## Input material
(* ===== verification/Model.v ===== *)
(** * The data model of the control plane (backend/internal/controlplane/model.go)

    JSON values, the records of model.go with their field setters, the
    capability test [Can], and the external cryptographic primitives with the
    token and digest functions built on them. *)

From S2P Require Import Prelude GoBase GoStrings GoFloat.

(** ** Values of type [any] in decoded JSON messages

    [encoding/json] decodes numbers to [float64]; integers of type [int] occur
    only in maps the program builds itself. *)
Inductive value :=
| VNull
| VBool (b : bool)
| VNum (f : float64)
| VInt (n : Z)
| VStr (s : string)
| VList (l : list value)
| VMap (m : gmap string value).

Abbreviation vmap := (gmap string value) (only parsing).

Definition eq_true (v : option value) : bool :=
  match v with Some (VBool true) => true | _ => false end.
Definition eq_false (v : option value) : bool :=
  match v with Some (VBool false) => true | _ => false end.

(** [value, _ := message[key].(string)]. *)
Definition stringField (message : vmap) (key : string) : string :=
  match message !! key with Some (VStr s) => s | _ => "" end.

Definition mapField (message : vmap) (key : string) : option vmap :=
  match message !! key with Some (VMap m) => Some m | _ => None end.

Definition withClient (message : vmap) (clientID : string) : vmap :=
  <["client_id" := VStr clientID]> message.

(** A copy of a map with value semantics is the map itself. *)
Definition cloneMap (source : vmap) : vmap := source.

(** ** Roles, users and capabilities *)

(** [Role] is a string type: requests may carry any string. *)
Definition Role := string.
Definition RoleAdmin : Role := "admin".
Definition RoleUser : Role := "user".

Record OperationPermissions := MkPermissions {
  Shell : bool;
  FileLibrary : bool;
  BatchTasks : bool
}.

Definition no_permissions : OperationPermissions := MkPermissions false false false.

## Exercise directions
Give only the number of lines in the material above that include the word "match".

## Task answer
4